Immigration lawyers throughout the United States, and particularly in Miami, where the largest number of Cubans subject to deportation reside, have been swamped with calls for help. Because those who have been issued deportation orders in past years have not elected to fight those removal orders in Federal Court they may have lost the right to object to their removal. As a result of their confused legal status: ordered to be removed but not removable due to U.S. policy, those individuals ordered to be removed may face removal in the coming year or two.
The United States Supreme Court, in rulings in 2001 and 2005, prohibited the detention of those immigrants who cannot be deported to Cuba pursuant to the policies of the U.S. Federal authorities. The rulings required that they be released into the community after serving their prison terms in the United States and were, and are, required to report in person or by mail to Immigration and Customs Enforcement agents (ICE). Knowing and monitoring their locations permits the ICE agents to find those individuals and begin removal if and when Cuban and United States negotiators resolve the question of removal.

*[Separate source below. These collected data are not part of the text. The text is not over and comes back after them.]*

(** * lib/rpc.py: the node RPC client of Ganeti

    A shallow embedding of [NodeController], [Client] and of the
    [RpcRunner] calls built on them, followed by the properties of the
    fan-out call that the specification states.

    Python objects that the code mutates ([Client.nc], [Client.results])
    are finite maps threaded through the calls; the network and the log
    are an explicit world that records every call made on an HTTP
    connection; a raised exception is a value of [res]. *)

From Stdlib Require Import ZArith Lia Ascii.
From stdpp Require Import gmap strings list fin_maps pretty.

Local Open Scope string_scope.
Local Open Scope Z_scope.
Local Open Scope list_scope.

(** ** Python values *)

(** What [simplejson.loads] returns and [simplejson.dumps] accepts:
    [None], booleans, integers, strings, lists and string-keyed
    dictionaries.  A dictionary is kept as the list of its items, in the
    order of the payload.  Floating point numbers are not embedded. *)
#[warnings="-register-all"]
Inductive pyval : Type :=
| PNone
| PBool (b : bool)
| PInt (z : Z)
| PStr (s : string)
| PList (l : list pyval)
| PDict (kvs : list (string * pyval)).

(** Truth value testing, as in [if not length] and [if result[node_name]]. *)
Definition truthy (v : pyval) : bool :=
  match v with
  | PNone => false
  | PBool b => b
  | PInt z => negb (z =? 0)
  | PStr s => negb (String.eqb s EmptyString)
  | PList l => match l with [] => false | _ => true end
  | PDict kvs => match kvs with [] => false | _ => true end
  end.

(** ** Exceptions and results *)

Inductive exn : Type :=
| SocketError      (* socket.error and its subclasses *)
| ValueError
| TypeError
| HTTPException    (* httplib.BadStatusLine and the like *)
| OverflowError.

Inductive res (A : Type) : Type :=
| Ret (a : A)
| Raise (e : exn).
Arguments Ret {A} a.
Arguments Raise {A} e.

Definition res_bind {A B} (r : res A) (k : A → res B) : res B :=
  match r with
  | Ret a => k a
  | Raise e => Raise e
  end.

(** ** The world: connections, network and log *)

(** Every call made on an [httplib.HTTPConnection] and every log record,
    in program order.  [conn] is the serial number of the connection
    object. *)
Inductive event : Type :=
| EvConnect (conn : nat) (host : string) (port : Z)
| EvPutRequest (conn : nat) (method url : string)
| EvPutHeader (conn : nat) (header value : string)
| EvEndHeaders (conn : nat)
| EvSend (conn : nat) (data : string)
| EvGetResponse (conn : nat)
| EvRead (conn : nat) (amt : Z)
| EvLog (msg : string).

Record world : Type := World {
  trace : list event;
  opened : nat            (* number of connection objects created so far *)
}.

Definition world0 : world := World [] 0.

(** Where a [socket.error] strikes while the request is sent. *)
Inductive open_fault : Type :=
| FaultConnect
| FaultEndHeaders
| FaultSend.

(** What [getresponse] hands back: the status line, the Content-Length
    header if there is one, the bytes of the body that the peer really
    delivered before it closed the connection, and the exception, if
    any, that [read(amt)] raises on this response: [OverflowError] for
    an [amt] that the platform cannot pass to the socket, [socket.error]
    when the connection breaks while the body is read. *)
Record response : Type := Response {
  status : Z;
  content_length : option string;
  avail : string;
  read_fault : Z → option exn
}.

Inductive reply : Type :=
| Reply (r : response)
| NoReply (e : exn).     (* [getresponse] raises *)

Record behaviour : Type := Behaviour {
  opening : option open_fault;
  answer : reply
}.

(** The behaviour of the peer, for each host and each connection. *)
Definition network : Type := string → nat → behaviour.

(** ** State and exception monad *)

Definition M (A : Type) : Type := world → res A * world.

Definition ret {A} (a : A) : M A := λ w, (Ret a, w).
Definition raise {A} (e : exn) : M A := λ w, (Raise e, w).
Definition bind {A B} (m : M A) (k : A → M B) : M B :=
  λ w, match m w with
       | (Ret a, w') => k a w'
       | (Raise e, w') => (Raise e, w')
       end.
Definition lift {A} (r : res A) : M A := λ w, (r, w).

(** [try: body except socket.error: handler] *)
Definition except_socket_error {A} (body : M A) (handler : M A) : M A :=
  λ w, match body w with
       | (Raise SocketError, w') => handler w'
       | r => r
       end.

Definition emit (e : event) : M unit :=
  λ w, (Ret tt, World (trace w ++ [e]) (opened w)).

Notation "x <- m ;; k" := (bind m (λ x, k))
  (at level 100, m at next level, right associativity, only parsing).
Notation "m ;;> k" := (bind m (λ _, k))
  (at level 100, right associativity, only parsing).

(** ** What the module imports *)

(** [simplejson], the builtin [int], [utils] and [objects] are not part
    of this module; the code is embedded over any implementation of
    them. *)
Class Imports : Type := {
  (** [simplejson.dumps] *)
  dumps : pyval → string;
  (** [simplejson.loads]; raises [ValueError] on a malformed payload *)
  loads : string → res pyval;
  (** [int] on a header value; raises [ValueError] *)
  py_int : string → res Z;
  (** [utils.GetNodeDaemonPort()], [utils.GetNodeDaemonPassword()] *)
  GetNodeDaemonPort : Z;
  GetNodeDaemonPassword : string;
  (** [objects.OS] and [objects.OS.FromDict] *)
  OS : Type;
  OS_FromDict : pyval → res OS;
  (** [dict.items()]: the items of a dictionary in its iteration order,
      whatever that order is *)
  items : ∀ V, gmap string V → list (string * V);
  items_perm : ∀ V (m : gmap string V), items V m ≡ₚ map_to_list m
}.
Arguments items {_ V} m.

(** ** httplib.HTTPConnection *)

Section Httplib.
Context (net : network).

(** [httplib.HTTPConnection(host, port)]: a fresh connection object;
    nothing is sent yet. *)
Definition HTTPConnection : M nat :=
  λ w, (Ret (opened w), World (trace w) (S (opened w))).

Definition hc_connect (hc : nat) (host : string) (port : Z) : M unit :=
  emit (EvConnect hc host port) ;;>
  match opening (net host hc) with
  | Some FaultConnect => raise SocketError
  | _ => ret tt
  end.

Definition hc_putrequest (hc : nat) (method url : string) : M unit :=
  emit (EvPutRequest hc method url).

Definition hc_putheader (hc : nat) (header value : string) : M unit :=
  emit (EvPutHeader hc header value).

Definition hc_endheaders (hc : nat) (host : string) : M unit :=
  emit (EvEndHeaders hc) ;;>
  match opening (net host hc) with
  | Some FaultEndHeaders => raise SocketError
  | _ => ret tt
  end.

Definition hc_send (hc : nat) (host : string) (data : string) : M unit :=
  emit (EvSend hc data) ;;>
  match opening (net host hc) with
  | Some FaultSend => raise SocketError
  | _ => ret tt
  end.

Definition hc_getresponse (hc : nat) (host : string) : M response :=
  emit (EvGetResponse hc) ;;>
  match answer (net host hc) with
  | Reply r => ret r
  | NoReply e => raise e
  end.

(** [resp.getheader('Content-Length', default)] *)
Definition getheader_content_length (resp : response) (default : string) : string :=
  match content_length resp with
  | Some v => v
  | None => default
  end.

(** [resp.read(amt)]: raises when the read fails; otherwise returns at
    most [amt] bytes of what the peer delivered, and everything when
    [amt] is negative. *)
Definition resp_read (hc : nat) (resp : response) (amt : Z) : M string :=
  emit (EvRead hc amt) ;;>
  match read_fault resp amt with
  | Some e => raise e
  | None =>
      ret (if amt <? 0 then avail resp
           else String.substring 0 (Z.to_nat amt) (avail resp))
  end.
End Httplib.

(** ** NodeController *)

Section Rpc.
Context `{Imports} (net : network).

(** The attributes of a [NodeController].  [parent] is read by
    [__init__] only (port, procedure and body) and is passed to it; it
    is not stored a second time. *)
Record NodeController : Type := MkNodeController {
  node : string;
  failed : bool;
  http_conn : nat
}.

(** The attributes of a [Client].  [nodepw] and [args] are stored and
    never read again; they are kept as the code keeps them. *)
Record Client : Type := MkClient {
  port : Z;
  nodepw : string;
  nc : gmap string NodeController;
  results : gmap string pyval;
  procedure : string;
  args : pyval;
  body : string
}.

(** [NodeController.__init__(self, parent, node)] *)
Definition NodeController_init (parent : Client) (node : string)
  : M NodeController :=
  hc <- HTTPConnection ;;
  except_socket_error
    (hc_connect net hc node (port parent) ;;>
     hc_putrequest hc "PUT" ("/" +:+ procedure parent) ;;>
     hc_putheader hc "Content-Length"
       (pretty (String.length (body parent))) ;;>
     hc_endheaders net hc node ;;>
     hc_send net hc node (body parent) ;;>
     ret (MkNodeController node false hc))
    (emit (EvLog ("Error connecting to node " +:+ node)) ;;>
     ret (MkNodeController node true hc)).

(** [NodeController.get_response(self)] *)
Definition get_response (self : NodeController) : M pyval :=
  if failed self then
    (* we already failed in connect *)
    ret (PBool false)
  else
    resp <- hc_getresponse net (http_conn self) (node self) ;;
    if negb (status resp =? 200) then ret (PBool false)
    else
      match py_int (getheader_content_length resp "0") with
      | Raise ValueError => ret (PBool false)
      | Raise e => raise e
      | Ret length =>
          if length =? 0 then
            emit (EvLog ("Zero-length reply from node " +:+ node self)) ;;>
            ret (PBool false)
          else
            payload <- resp_read (http_conn self) resp length ;;
            unload <- lift (loads payload) ;;
            ret unload
      end.

(** ** Client *)

(** [Client.__init__(self, procedure, args)] *)
Definition Client_init (procedure : string) (args : pyval) : Client :=
  {| port := GetNodeDaemonPort;
     nodepw := GetNodeDaemonPassword;
     nc := ∅;
     results := ∅;
     procedure := procedure;
     args := args;
     body := dumps args |}.

Definition set_nc (self : Client) (m : gmap string NodeController) : Client :=
  MkClient (port self) (nodepw self) m (results self)
           (procedure self) (args self) (body self).

Definition set_results (self : Client) (m : gmap string pyval) : Client :=
  MkClient (port self) (nodepw self) (nc self) m
           (procedure self) (args self) (body self).

(** [Client.connect(self, connect_node)] *)
Definition connect (self : Client) (connect_node : string) : M Client :=
  c <- NodeController_init self connect_node ;;
  ret (set_nc self (<[connect_node := c]> (nc self))).

(** [Client.connect_list(self, node_list)] *)
Fixpoint connect_list (self : Client) (node_list : list string) : M Client :=
  match node_list with
  | [] => ret self
  | n :: rest => self' <- connect self n ;; connect_list self' rest
  end.

(** [Client.getresult(self)] *)
Definition getresult (self : Client) : gmap string pyval := results self.

(** The loop of [Client.run] over [self.nc.items()]. *)
Fixpoint run_loop (self : Client) (its : list (string * NodeController))
  : M Client :=
  match its with
  | [] => ret self
  | (n, c) :: rest =>
      r <- get_response c ;;
      run_loop (set_results self (<[n := r]> (results self))) rest
  end.

(** [Client.run(self)] *)
Definition run (self : Client) : M Client :=
  run_loop self (items (nc self)).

As of the date of publication of this report (February 2015), ICE has not changed the policy as to the removal of Cubans residing in the United States who have been ordered to be deported. With the exception of 2,746 Cubans who were accepted by Cuba in 1984, there have been no Cubans removed to or accepted by Cuba. Of those 2,746 Cubans on the list, almost all of them arrived in the United States in 1980 on the legendary Mariel boatlift operation. The Mariel Boatlift of 1980 is reported to have brought 125,000 Cuban nationals in private boats to Miami, Florida. Many nations, other than Cuba, make it difficult or impossible to remove their citizens who are in the United States and commit deportable offenses. Among those nations listed by U.S. officials as “recalcitrant nations” are Iran, Vietnam, Cambodia, India, China and several other Caribbean nations.
The Sun Sentinel, a popular newspaper in Broward County and Miami (Florida) recently inflamed passions on this issue by publishing a series of reports about Cubans who have been convicted of Medicare fraud, rape, armed robbery, narcotics violations and violent crimes and who remain in the U.S. and flaunt their special status as non-removable aliens. This has brought about an increase in the tensions between Cubans who have the right to remain in the United States and citizens of other nations who are routinely and regularly deported from the United States to their country of origin.